Y tampoco ella.
Antes de aquella noche, quizá tuviera la sospecha que se había enamorado de él. Pero después de lo ocurrido, lo sabía. Y estaba avergonzada por el abandono con el que se había arrojado a sus brazos. La química que había entre ellos era imperiosa y casi insoportable, pero era solo un síntoma de aquella dolencia en particular. Su mente se convertía en mantequilla en cuanto estaba cerca de Gabe y sus rodillas en fideos. Aquel condenado hombre había capturado un rincón de su corazón.
– Continúa sin resultarme fácil dejarte ir -dijo Gabe sombrío.
– Déjame darte un consejo, grandullón: cuando estés delante de una mujer, intenta no utilizar las palabras «dejar» o «permitir» y posiblemente te evitarás tener que terminar con un ojo morado.
Gabe apoyó el hombro contra el marco de la puerta.
– Con ninguna otra mujer tendría que hablar de la misma forma que estoy hablando contigo. Esta no es una cuestión de género. Hay personas que son gorilas y otras corderos. Y tú vas a ser un cordero hasta el día que te mueras.

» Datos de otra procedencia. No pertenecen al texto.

(* ===== verification/Boot.v ===== *)
(** * The bootstrapper and the bootstrap checker

    The binaries [concordium-node/src/bin/bootstrapper.rs] and
    [concordium-node/src/bin/bootstrap_checker.rs]: nodes without a consensus layer,
    of which the first helps others to find peers and the second raises an alarm if
    it finds none.  How a node's threads are joined
    ([concordium-node/src/p2p/maintenance.rs]), and the server for metrics
    ([concordium-node/src/stats_export_service.rs]). *)

From stdpp Require Import base tactics list gmap strings option numbers.
From Stdlib Require Import ZArith.
From S2P Require Import Prelude Text Common IpText Helpers LowLevel Wire Conn Buckets CatchUp Queues.
From S2P Require Import Config Container GrpcTypes GrpcTransactions Bans Node Callbacks Queries Connectivity.
From S2P Require Import Consensus Handlers Maintenance Stats ConfigEffects.

(** ** Joining threads *)

(** The handles that [threads] holds, by whether the thread ends with a panic; the
    lock may be poisoned.  [joined] are those that have been waited for. *)
Record Threads := mkThreads { poisoned : bool; handles : list bool; joined : list bool }.

(** [P2PNode::join]: the handles are taken; errors are logged. *)
Definition join (t : Threads) : Threads :=
  if poisoned t then t else mkThreads (poisoned t) [] (joined t ++ handles t).

(** ** The server for metrics *)

(** [StatsExportService::metrics]: the text that the encoder writes, which must not
    fail; nothing if that is no UTF-8. *)
Definition metrics {R} (encode : R -> option (list byte)) (registry : R) : outcome (list byte) :=
  match encode registry with
  | None => Panic
  | Some buffer => match from_utf8 buffer with Ok buf => Ok buf | _ => Ok [] end
  end.
(** [StatsExportService::index]. *)
Definition index (appname version : text) : text :=
  lit "<html><body><h1>Prometheus for " ++ appname ++ lit " v" ++ version
  ++ lit "</h1>Operational!</p></body></html>".
(** [StatsExportService::router]: the handler for a request. *)
Inductive Page := IndexPage | MetricsPage.
Definition router (get : bool) (path : text) : option Page :=
  if get then
    if decide (path = lit "/") then Some IndexPage
    else if decide (path = lit "/metrics") then Some MetricsPage
    else None
  else None.
(** [StatsExportService::start_server]: what it returns when the server ends, and
    whether the main thread is told; [listeners] are those for the signal. *)
Definition start_server (server_ok : bool) (listeners : nat) : (unit + unit) * bool :=
  if server_ok then (inl tt, false) else (inr tt, bool_decide (0 < listeners)%nat).

(** ** The binaries *)

(** Setting the limits on peers and threads. *)
Definition with_limits (max : option Z) (pool : Z) (c : ConnectionConfig) : ConnectionConfig :=
  mkConnectionConfig (desired_nodes c) max (max_allowed_nodes_percentage c) (cc_no_bootstrap_dns c)
    (cc_clear_bans c) (cc_relay_broadcast_percentage c) (connect_to c) (cc_disallow_multiple_peers_on_ip c)
    (dns_resolver c) (cc_bootstrap_nodes c) (cc_housekeeping_interval c) (cc_bootstrapping_interval c)
    (cc_max_latency c) (cc_hard_connection_limit c) (cc_conn_requests_batch_limit c)
    (cc_catch_up_batch_limit c) pool (cc_dedup_size_long c) (cc_dedup_size_short c)
    (cc_socket_write_size c) (cc_socket_read_size c) (cc_socket_so_linger c) (cc_events_queue_size c)
    (cc_deduplication_hashing_algorithm c) (max_normal_keep_alive c) (cc_clear_persisted_peers c).
Definition set_connection (c : ConnectionConfig) (conf : Config) : Config :=
  mkConfig (common conf) c (cli conf) (bootstrapper conf).

Section binaries.
Context `{External} `{Prometheus}.

(** What the operating system answers: the options, the file with the hashes of
    genesis blocks and its parser, and what a node is made from. *)
Record BootEnv := mkBootEnv {
  boot_config : outcome (Config * PrometheusConfig);
  boot_version : string;
  regenesis_block_hashes : option text;
  read_file : text -> option (list byte);
  parse_hashes : list byte -> option (list BlockHash);
  boot_id : P2PNodeId;
  own_ip : outcome IpAddr;
  resolve : string -> option (list SocketAddr);
  boot_seeds : Z * Z * Z * Z;
  boot_store : option Env;
  boot_stats : NodeStats;
  boot_queue : ConsensusQueues;
}.
Variable env : BootEnv.

(** The hashes: those of the file that is configured, or of one in the directory
    for data. *)
Definition genesis_hashes (data_dir : text) : outcome (list BlockHash) :=
  let fname := default (path_join data_dir (lit "genesis_hash")) (regenesis_block_hashes env) in
  bytes ← context (read_file env fname) "Could not open file with genesis hashes.";
  context (parse_hashes env bytes) "Could not parse genesis hashes.".

Definition boot_node (conf : Config) (t : PeerType) (blocks : list BlockHash) : outcome P2PNode :=
  a ← own_ip env;
  node_new (boot_id env) conf t a (resolve env) (boot_seeds env) (boot_store env) (boot_stats env)
    (regenesis_from_blocks blocks) (boot_queue env).

(** [main] of the bootstrapper: the node, whether it pushes its metrics, and where
    it serves them. *)
Record Started := mkStarted {
  st_node : P2PNode;
  st_pushes : bool;
  st_metrics : option SocketAddr;
}.
Definition bootstrapper_main : outcome Started :=
  '(conf, prometheus) ← boot_config env;
  let conf := set_connection (with_limits (Some (max_nodes (bootstrapper conf)))
                (cc_thread_pool_size (connection conf)) (connection conf)) conf in
  _ ← instantiate_stats_export_engine (boot_version env);
  blocks ← genesis_hashes (data_dir (common conf));
  _ ← ensure (0 <? Z.of_nat (length blocks)) "Bootstrapper can't run without specifying genesis hashes.";
  node ← match boot_node conf Bootstrapper blocks with
         | Err _ => bail "Failed to create the network node."
         | r => r
         end;
  Ok (mkStarted node (bool_decide (is_Some (prometheus_push_gateway prometheus)))
        (mkSocketAddr (prometheus_listen_addr prometheus) <$> prometheus_listen_port prometheus)).

(** [main] of the checker up to its loop; the variables are for the alarm. *)
Definition checker_start (pd_token pd_email pd_svcid : option text) : outcome P2PNode :=
  '(conf, prometheus) ← boot_config env;
  let conf := set_connection (with_limits (Some 0) 1 (connection conf)) conf in
  _ ← context pd_token "PD_TOKEN";
  _ ← context pd_email "PD_EMAIL";
  _ ← context pd_svcid "PD_SVCID";
  _ ← instantiate_stats_export_engine (boot_version env);
  blocks ← genesis_hashes (data_dir (common conf));
  _ ← ensure (0 <? Z.of_nat (length blocks)) "Bootstrapper can't run without specifying genesis hashes.";
  node ← match boot_node conf Node blocks with
         | Err _ => bail "Failed to create the node."
         | r => r
         end;
  Ok (if negb (cc_no_bootstrap_dns (connection conf)) then attempt_bootstrap (resolve env) node else node).
End binaries.

(** The loop of the checker, on whether there are connections and the uptime (in
    milliseconds) after each pause of 500 ms; [curl_runs] tells whether the alarm can
    be sent, which is expected.  [None] if the inputs are used up. *)
Inductive Verdict := Bootstrapped | Alarm.
Fixpoint checker_loop (curl_runs : bool) (polls : list (bool * Z)) : outcome (option Verdict) :=
  match polls with
  | [] => Ok None
  | (connected, uptime) :: polls' =>
      if connected : bool then Ok (Some Bootstrapped)
      else if 10000 <? uptime then (if curl_runs then Ok (Some Alarm) else Panic)
      else checker_loop curl_runs polls'
  end.

(** ** Correctness *)

Section correct.
Context `{External} `{Prometheus}.

Lemma boot_node_spec env conf t blocks n :
  boot_node env conf t blocks = Ok n ->
  node_type n = t /\ regenesis n = regenesis_from_blocks blocks /\ node_config conf t = Ok (config n).
Proof.
  unfold boot_node, mbind, outcome_bind. destruct (own_ip env); try done. apply node_new_spec.
Qed.
Lemma limits_used conf max pool t cfg :
  node_config (set_connection (with_limits (Some max) pool (connection conf)) conf) t = Ok cfg ->
  max_allowed_nodes cfg = max /\ thread_pool_size cfg = pool /\
  bootstrap_nodes cfg = cc_bootstrap_nodes (connection conf) /\ no_net cfg = no_network (cli conf).
Proof.
  unfold node_config, mbind, outcome_bind. cbn [common connection cli bootstrapper set_connection].
  destruct (network_ids _); [done|]. by intros [= <-].
Qed.

(** A bootstrapper that starts knows the genesis blocks of its networks, which are
    those of its file, and accepts as many peers as are configured for it. *)
Theorem bootstrapper_started env st :
  bootstrapper_main env = Ok st ->
  exists conf prometheus blocks, boot_config env = Ok (conf, prometheus) /\
    genesis_hashes env (data_dir (common conf)) = Ok blocks /\ blocks <> [] /\
    regenesis (st_node st) = regenesis_from_blocks blocks /\
    node_type (st_node st) = Bootstrapper /\
    max_allowed_nodes (config (st_node st)) = max_nodes (bootstrapper conf) /\
    (st_metrics st <> None <-> prometheus_listen_port prometheus <> None).
Proof.
  unfold bootstrapper_main, mbind, outcome_bind, ensure. intros E.
  destruct (boot_config env) as [[conf prometheus]| |]; try done. cbn [common set_connection] in E.
  destruct (instantiate_stats_export_engine _); try done. destruct (genesis_hashes env _) as [blocks| |] eqn:Eg; try done.
  destruct (0 <? Z.of_nat (length blocks)) eqn:El; [|done].
  destruct (boot_node env _ Bootstrapper blocks) as [n| |] eqn:En; try done. simplify_eq.
  apply boot_node_spec in En as (Ht & Hr & Hc). apply limits_used in Hc as (Hm & _).
  exists conf, prometheus, blocks. split_and!; try done.
  - by intros ->.
  - simpl. destruct (prometheus_listen_port prometheus); naive_solver.
Qed.

(** The limit of no peers does not keep the checker from connecting to bootstrap
    nodes. *)
Lemma bootstrap_unlimited a respect n :
  connect_checks Bootstrapper a respect n = connect_checks Bootstrapper a false n.
Proof. unfold connect_checks. by destruct respect. Qed.
End correct.

(** The checker decides at the latest at the first poll after ten seconds: it has
    bootstrapped exactly if there was a connection at that poll or before. *)
Theorem checker_decides early connected uptime late :
  Forall (fun p => p.2 <= 10000) early -> 10000 < uptime ->
  checker_loop true (early ++ (connected, uptime) :: late) =
    Ok (Some (if existsb fst early || connected then Bootstrapped else Alarm)).
Proof.
  intros He Hu. induction He as [|[c u] early Hp _ IH]; cbn [app checker_loop existsb fst snd].
  - destruct connected; [done|]. by rewrite (proj2 (Z.ltb_lt _ _)) by lia.
  - simpl in Hp. destruct c; [done|]. rewrite (proj2 (Z.ltb_ge _ _)) by lia. apply IH.
Qed.

(** [P2PNode::close_and_join]: the node is closed, which may block, and its threads
    have ended then, unless the lock is poisoned. *)
Definition close_and_join `{External} (n : P2PNode) (t : Threads) : option (P2PNode * Threads) :=
  (fun n' => (n', join t)) <$> close n.
Lemma close_and_join_all `{External} n t n' t' :
  poisoned t = false -> close_and_join n t = Some (n', t') -> handles t' = [] /\ joined t' = joined t ++ handles t.
Proof.
  unfold close_and_join. intros Hp E. destruct (close n); simplify_eq/=. unfold join. by rewrite Hp.
Qed.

– Bueno, posiblemente tengas razón, pero si lo piensas un momento, te darás cuenta de que el hecho de que yo sea un cordero tiene tremendas ventajas -agarró el bolso y el trozo de papel en el que tenía la dirección que Tammy le había dado la noche anterior y pasó a toda velocidad por delante de él para dirigirse al pasillo y desde allí al ascensor-. No hay nada por lo que preocuparse. Confía en mí, soy la mujer más cobarde que has conocido en toda tu vida. Si crees que voy a hacer algo que pueda provocar a nuestra querida señorita Diller, es que has perdido la cabeza.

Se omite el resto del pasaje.